In March 2007, there was an outbreak of Clostridioides difficile at the hospital which killed 17 people. In December 2010 and into 2011, the hospital was put on black alert as it saw a rise in patient numbers. Patients were urged to relieve pressure on the hospital by seeking treatment elsewhere such as at pharmacies, GP surgeries and Minor Injury Units.
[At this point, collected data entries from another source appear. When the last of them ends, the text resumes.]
(** The gateway has the events of all blocks up to the last one that it knows; what it has
    settled since the start are events of these blocks, each at most once and in order. *)
Record gate_ok g new : Prop := {
  go_last : 1 <= first <= vw_last V g + 1 ∧ vw_last V g < 2 ^ 63;
  go_taken : vw_taken V g = taken ++ new;
  go_blocks b : first <= b <= vw_last V g → block_taken b new;
  go_real : new ⊆ ei_Event <$> all_events cfg logs;
  go_settled : ∃ done infos, vw_settled V g = settled ++ done ∧ Forall2 settles done (ei_Event <$> infos) ∧
    infos ⊆+ between first (vw_last V g) ∧ StronglySorted event_le infos;
}.
Definition net_ok n : Prop := ∃ new, gate_ok (net_gate n) new ∧ Forall (node_ok new) (net_nodes n).

Lemma node_ok_mono nd new more : node_ok new nd → node_ok (new ++ more) nd.
Proof.
  intros (H1 & H2 & H3). split_and!; [apply H1..|by intros b Hb; apply block_taken_mono, H2|]. intros evs latest Hb. destruct (H3 evs latest Hb) as (? & s & ? & Hs).
  split; [done|]. exists s. split; [done|]. intros b Hb'. by apply block_taken_mono, Hs.
Qed.

Lemma fresh_ok new : 1 <= first → node_ok new fresh_node.
Proof. intros Hf. split_and!; [cbn; lia..|intros b Hb; cbn in Hb; lia|done]. Qed.

Lemma gate_same g g' new : same_view V g g' → gate_ok g new → gate_ok g' new.
Proof. intros (E1 & E2 & E3) [H1 H2 H3 H4 H5]. split; rewrite ?E1, ?E2, ?E3; done. Qed.

(** *** Accepted batches *)

Lemma covers_settled a c evs l l' evs' :
  covers a c evs → evs' `sublist_of` filter (λ ev, l < ev_EthBlock ev <= l') evs →
  ∃ infos, evs' = ei_Event <$> infos ∧ infos ⊆+ between (l + 1) l' ∧ StronglySorted event_le infos.
Proof.
  intros (infos & -> & Hp & Hs). rewrite filter_fmap_events. intros (infos' & -> & Hsub)%sublist_fmap_inv. exists infos'. split_and!; [done| |].
  - apply sublist_submseteq in Hsub. rewrite Hsub, Hp. unfold events_between. rewrite list_filter_filter. apply filter_submseteq_impl.
    intros i Hi [H1 _]. rewrite (all_events_block cfg logs i Hi) in H1. unfold in_blocks. lia.
  - eapply sorted_sublist, Hs. etrans; [exact Hsub|apply sublist_filter].
Qed.

Lemma settled_extend g l' done (infos : list mainnetEventInfo) snew (infos' : list mainnetEventInfo) :
  first <= vw_last V g + 1 → vw_last V g <= l' →
  Forall2 settles done (ei_Event <$> infos) → infos ⊆+ between first (vw_last V g) → StronglySorted event_le infos →
  Forall2 settles snew (ei_Event <$> infos') → infos' ⊆+ between (vw_last V g + 1) l' → StronglySorted event_le infos' →
  Forall2 settles (done ++ snew) (ei_Event <$> (infos ++ infos')) ∧ infos ++ infos' ⊆+ between first l' ∧ StronglySorted event_le (infos ++ infos').
Proof.
  intros Hf Hl F1 P1 S1 F2 P2 S2. split_and!.
  - rewrite fmap_app. by apply Forall2_app.
  - rewrite (events_between_app first (vw_last V g + 1) l') by lia. replace (vw_last V g + 1 - 1) with (vw_last V g) by lia. by apply submseteq_app.
  - apply StronglySorted_app. split_and!; [|done|done]. intros x y Hx Hy. left.
    apply (elem_of_submseteq _ _ _ Hx) in P1. apply (elem_of_submseteq _ _ _ Hy) in P2. apply between_block in P1 as [? _], P2 as [? _]. lia.
Qed.

(** All blocks that the batch covers are handled afterwards. *)
Lemma batch_ok g g' new evs start latest :
  gate_ok g new → covers start latest evs → latest < 2 ^ 63 → (∀ b, first <= b < start → block_taken b new) → batch_taken V evs g g' →
  let more := filter (λ ev, vw_last V g < ev_EthBlock ev) evs in
  gate_ok g' (new ++ more) ∧ ∀ b, first <= b <= latest → block_taken b (new ++ more).
Proof.
  intros Hok Hc Hl Hs [[Hlt (ev & Hev & Hlast)] Ht (snew & evs' & Es & Hsub & Hset)] more.
  assert (∀ b, first <= b <= latest → block_taken b (new ++ more)) as Hall.
  { intros b Hb. destruct (Z.lt_ge_cases b start); [apply block_taken_mono, Hs; lia|].
    destruct (Z.le_gt_cases b (vw_last V g)); [apply block_taken_mono, (go_blocks _ _ Hok); lia|].
    unfold block_taken. rewrite (covers_block start latest evs (vw_last V g) b Hc) by lia. by apply submseteq_inserts_l. }
  destruct (covers_elem _ _ _ _ Hc Hev) as [Hevb _]. split; [|exact Hall]. destruct Hok as [H1 H2 H3 H4 (done & infos & E1 & F1 & P1 & S1)].
  split; [lia | by rewrite Ht, H2, app_assoc | intros b Hb; apply Hall; lia | | ].
  - apply list_subseteq_app_iff_l. split; [done|]. intros x [_ Hx]%list_elem_of_filter. by apply (covers_elem _ _ _ _ Hc).
  - destruct (covers_settled _ _ _ _ _ _ Hc Hsub) as (infos' & -> & P2 & S2). exists (done ++ snew), (infos ++ infos').
    split; [by rewrite Es, E1, app_assoc|]. apply (settled_extend g); [lia|lia|assumption..].
Qed.

(** *** Steps *)

Lemma plan_start g new o : gate_ok g new → node_ok new (mkNode o None) →
  let start := u64 (vw_last V g + 1) in let start := if start <? startBlock o then startBlock o else start in
  0 <= start ∧ ∀ b, first <= b < start → block_taken b new.
Proof.
  intros [H1 _ H3 _ _] (Ho & Hb & _). cbn in *. rewrite u64_small by lia. destruct (Z.ltb_spec (vw_last V g + 1) (startBlock o)); (split; [lia|]); intros b Hb'; [apply Hb; lia|].
  apply H3. lia.
Qed.

Lemma plan_ok GATE eth g new o r w : DAppChainSpec V GATE → honest cfg logs eth → gate_ok g new → node_ok new (mkNode o None) →
  plan cfg eth (mkOWorld o g) = (r, w) →
  w = mkOWorld o g ∧ (∀ evs latest, r = Ok (Some (evs, latest)) → 0 <= latest < 2 ^ 63 ∧ ∃ start, covers start latest evs ∧ ∀ b, first <= b < start → block_taken b new) ∧
  ∀ b h, r = Ok b → mn_HeaderByNumber eth = Ok h → numMainnetBlockConfirmations cfg < h →
    match b with Some b => b.2 = h - numMainnetBlockConfirmations cfg | None => ∀ k, first <= k <= h - numMainnetBlockConfirmations cfg → block_taken k new end.
Proof.
  intros Hspec Hh Hok Hnd. unfold plan. m_eval. unfold dapp, zoom. cbn [ow_dapp ow_oracle]. destruct (dg_LastMainnetBlockNum g) as [r0 g0] eqn:El.
  apply dg_last in El as [-> Hlast]. destruct r0 as [n|e|]; [|by intros [= <- <-]..]. rewrite (Hlast n eq_refl). m_eval. cbn [ow_oracle].
  destruct (plan_start g new o Hok Hnd) as [Hs0 Hs]. cbv zeta in Hs0, Hs |- *. set (start := if _ <? _ then _ else _) in *. clearbody start.
  unfold getLatestEthBlockNumber. destruct (mn_HeaderByNumber eth) as [h|e|] eqn:Hn; m_eval; [|by intros [= <- <-]..].
  destruct (Hh h Hn) as [Hhr _]. set (c := numMainnetBlockConfirmations cfg) in *.
  destruct (Z.leb_spec h c); [intros [= <- <-]; split_and!; [done..|]; intros b h' [= <-] [= <-]; lia|].
  destruct (Z.ltb_spec (h - c) start); [intros [= <- <-]; split_and!; [done..|]; intros b h' [= <-] [= <-] _ k Hk; apply Hs; lia|].
  destruct (fetchEvents cfg eth start (h - c)) as [evs|e|] eqn:Hf; m_eval; [|by intros [= <- <-]..]. intros [= <- <-].
  split_and!; [done| |by intros b h' [= <-] [= <-]]. intros evs' latest [= <- <-]. split; [lia|]. exists start. split; [|done].
  by apply (fetched_events cfg logs eth h start (h - c)).
Qed.

(** Whatever comes of the submission, the blocks before [startBlock] are handled; when it
    succeeds, those of the batch. *)
Lemma submit_ok GATE g new o b r w : DAppChainSpec V GATE → gate_ok g new → node_ok new (mkNode o (Some b)) → submit b (mkOWorld o g) = (r, w) →
  ∃ more, gate_ok (ow_dapp w) (new ++ more) ∧ node_ok (new ++ more) (mkNode (ow_oracle w) None) ∧
    (r = Ok () → ∀ k, first <= k <= b.2 → block_taken k (new ++ more)).
Proof.
  intros Hspec Hok Hnd. pose proof Hnd as (Ho & Hb & Hbatch). destruct b as [evs latest]. destruct (Hbatch evs latest eq_refl) as (Hl & start & Hc & Hs).
  cbn [nd_oracle] in *. unfold submit. cbn [fst snd]. rewrite (u64_small (latest + 1)) by lia.
  assert (∀ new', (∀ k, first <= k <= latest → block_taken k new') → ∀ o', startBlock o' = latest + 1 → node_ok new' (mkNode o' None)) as Hdone.
  { intros new' H o' Eo. split_and!; cbn; rewrite ?Eo; [lia|lia| |done]. intros k Hk. apply H. lia. }
  assert (∀ o', startBlock o' = startBlock o → node_ok new (mkNode o' None)) as Hsame by (intros o' Eo; split_and!; cbn; rewrite ?Eo; [lia|lia|exact Hb|done]).
  destruct evs as [|ev evs].
  - m_eval. intros [= <- <-]. exists []. rewrite app_nil_r. cbn [ow_dapp ow_oracle].
    assert (∀ k, first <= k <= latest → block_taken k new) as Hall.
    { intros k Hk. destruct (Z.lt_ge_cases k start); [apply Hs; lia|]. pose proof (covers_block start latest [] (k - 1) k Hc ltac:(lia) ltac:(lia)) as H'.
      unfold block_taken. etrans; [exact H'|]. apply submseteq_nil_l. }
    split_and!; [done| by apply Hdone |done].
  - unfold dapp, zoom, on_oracle, modify. m_eval. cbn [ow_dapp ow_oracle]. destruct (dg_ProcessEventBatch (ev :: evs) g) as [r0 g0] eqn:Eb.
    apply (dg_batch (V := V)) in Eb; [|pose proof (go_last _ _ Hok); lia]. set (more := filter (λ ev, vw_last V g < ev_EthBlock ev) (ev :: evs)).
    destruct Eb as [[Hr ->]|Eb].
    + destruct r0 as [[]|e|]; [done|..]; intros [= <- <-]; exists []; rewrite app_nil_r; cbn [ow_dapp ow_oracle]; (split_and!; [done|by apply Hsame|done]).
    + destruct (batch_ok g g0 new (ev :: evs) start latest Hok Hc ltac:(lia) Hs Eb) as [Hok' Hall].
      destruct r0 as [[]|e|]; intros [= <- <-]; exists more; cbn [ow_dapp ow_oracle]; (split_and!; [done| |done]).
      * by apply Hdone.
      * apply node_ok_mono. by apply Hsame.
      * apply node_ok_mono. by apply Hsame.
Qed.
(** The other half of a turn does not change the view, nor where the oracle continues. *)
Definition turn_keeps w0 w : Prop := startBlock (ow_oracle w) = startBlock (ow_oracle w0) ∧ same_view V (ow_dapp w0) (ow_dapp w).

Lemma dapp_keeps {A} w0 (m : M G A) : (∀ g r g', m g = (r, g') → same_view V g g') → preserves (turn_keeps w0) (dapp m).
Proof.
  intros Hm [o g] [Ho (E1 & E2 & E3)]. unfold wp, dapp, zoom. cbn. destruct (m g) as [r g'] eqn:E. destruct (Hm g r g' E) as (F1 & F2 & F3).
  split; [done|]. cbn in *. split_and!; cbn; congruence.
Qed.

Lemma deferred_keeps {A} w0 f (m : M W A) :
  (∀ o, startBlock (f o) = startBlock o) → preserves (turn_keeps w0) m → preserves (turn_keeps w0) (deferred f m).
Proof. intros Hf Hm w Hw. specialize (Hm w Hw). unfold wp, deferred in *. destruct (m w) as [r w']. destruct Hm as [Ho Hv]. split; [by cbn; rewrite Hf|done]. Qed.

Lemma pollDAppChain_keeps GATE eth w0 : DAppChainSpec V GATE → preserves (turn_keeps w0) (pollDAppChain cfg eth).
Proof.
  intros Hspec. unfold pollDAppChain, verifyContractCreators, signPendingWithdrawals. apply preserves_bind.
  - apply deferred_keeps; [done|]. apply preserves_bind; [apply dapp_keeps, dg_unverified|]. intros [|u l]; [apply preserves_ret | apply dapp_keeps, dg_verify].
  - intros []. apply preserves_if; [|apply preserves_ret]. apply deferred_keeps; [done|]. apply preserves_bind; [apply dapp_keeps, dg_pending|]. intros ws.
    apply preserves_gets_bind. intros w _. destruct (filterSeenWithdrawals ws _) as [new r]. apply preserves_bind.
    { apply preserves_modify. intros w' [Ho Hv]. by split. }
    intros _. apply preserves_forM. intros [owner hash]. unfold signWithdrawal. apply preserves_if; [apply preserves_ret|].
    apply preserves_bind; [apply preserves_lift_res|]. intros sig. apply preserves_bind; [apply preserves_try, dapp_keeps, dg_confirm|].
    intros [|e]; [|apply preserves_if]; auto with preserves.
Qed.

Lemma net_step_ok n n' : net_step cfg logs V n n' → net_ok n → net_ok n'.
Proof.
  intros Hstep (new & Hg & Hns). destruct Hstep as [GATE eth i o g ns r w Hs Hh Hi Hp|GATE i o b g ns r w Hs Hi Hp|GATE eth i o g ns r w Hs Hi Hp|i o b g ns Hi|i g ns|g ns|g g' ns Hv];
    cbn [net_gate net_nodes] in *; try (pose proof (Forall_lookup_1 _ _ _ _ Hns Hi) as Ho).
  - destruct (plan_ok GATE eth g new o r w Hs Hh Hg Ho Hp) as (-> & Hb & _). exists new. split; [done|]. cbn [net_nodes]. apply Forall_insert; [done|].
    destruct Ho as (H1 & H2 & _). split_and!; cbn in *; [lia|lia|done|]. intros evs latest Hr. apply Hb. by destruct r as [b|e|]; [f_equal|..].
  - destruct (submit_ok _ _ new _ _ _ _ Hs Hg Ho Hp) as (more & Hg' & Ho' & _). exists (new ++ more). split; [done|]. cbn [net_nodes]. apply Forall_insert; [|done].
    eapply Forall_impl; [exact Hns|]. intros nd. apply node_ok_mono.
  - pose proof (pollDAppChain_keeps GATE eth (mkOWorld o g) Hs (mkOWorld o g)) as Hk. unfold wp in Hk. rewrite Hp in Hk. destruct Hk as [Eo Hv]; [by split|].
    exists new. split; [by eapply gate_same|]. cbn [net_nodes]. apply Forall_insert; [done|]. destruct Ho as (H1 & H2 & _). cbn in *. split_and!; cbn; rewrite ?Eo; [lia|lia|done|done].
  - exists new. split; [done|]. cbn [net_nodes]. by apply Forall_insert.
  - exists new. split; [done|]. cbn [net_nodes]. apply Forall_insert; [done|]. apply fresh_ok, (go_last _ _ Hg).
  - exists new. split; [done|]. cbn [net_nodes]. apply Forall_app. split; [done|]. apply Forall_singleton, fresh_ok, (go_last _ _ Hg).
  - exists new. split; [by eapply gate_same|done].
Qed.
End Submitting.

Section History.
Context {LIB : DiademLib} {GLIB : GatewayLib} {OLIB : OracleLib} (cfg : OracleConfig) (logs : Logs) {G : Type} (V : View G).

Lemma net_run_ok first taken settled n :
  0 <= numMainnetBlockConfirmations cfg → net_run cfg logs V first taken settled n → net_ok cfg logs V first taken settled n.
Proof.
  intros Hc. induction 1 as [g H -> -> ->|n n' _ IH Hstep]; [|by eapply net_step_ok]. exists []. split; [|constructor]. split; cbn; [lia|by rewrite app_nil_r|lia|set_solver|].
  exists [], []. rewrite app_nil_r. split_and!; [done|constructor|apply submseteq_nil_l|constructor].
Qed.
In March 2011, the hospital had an outbreak of group A streptococcal infection which resulted in the death of a patient. As a preventative measure, staff and patients were screened. In June 2011, a Care Quality Commission inspection found that the hospital was in the moderate concern category with respect to meeting the needs of some patients in nutritional and patient dignity standards. The inspection followed allegations that the care of some elderly patients was lacking in some respects earlier during the year. In August 2012 the Care Quality Commission published a report mentioning one remaining minor concern about the hospital's record-keeping. Compliance in record-keeping meant that the hospital was now fully compliant on all the care standards.

The Trust was named by the Health Service Journal as one of the top hundred NHS trusts to work for in 2015. At that time, it had 2511 full-time equivalent staff and a sickness absence rate of 3.25%. 65% of staff recommend it as a place for treatment and 64% recommended it as a place to work.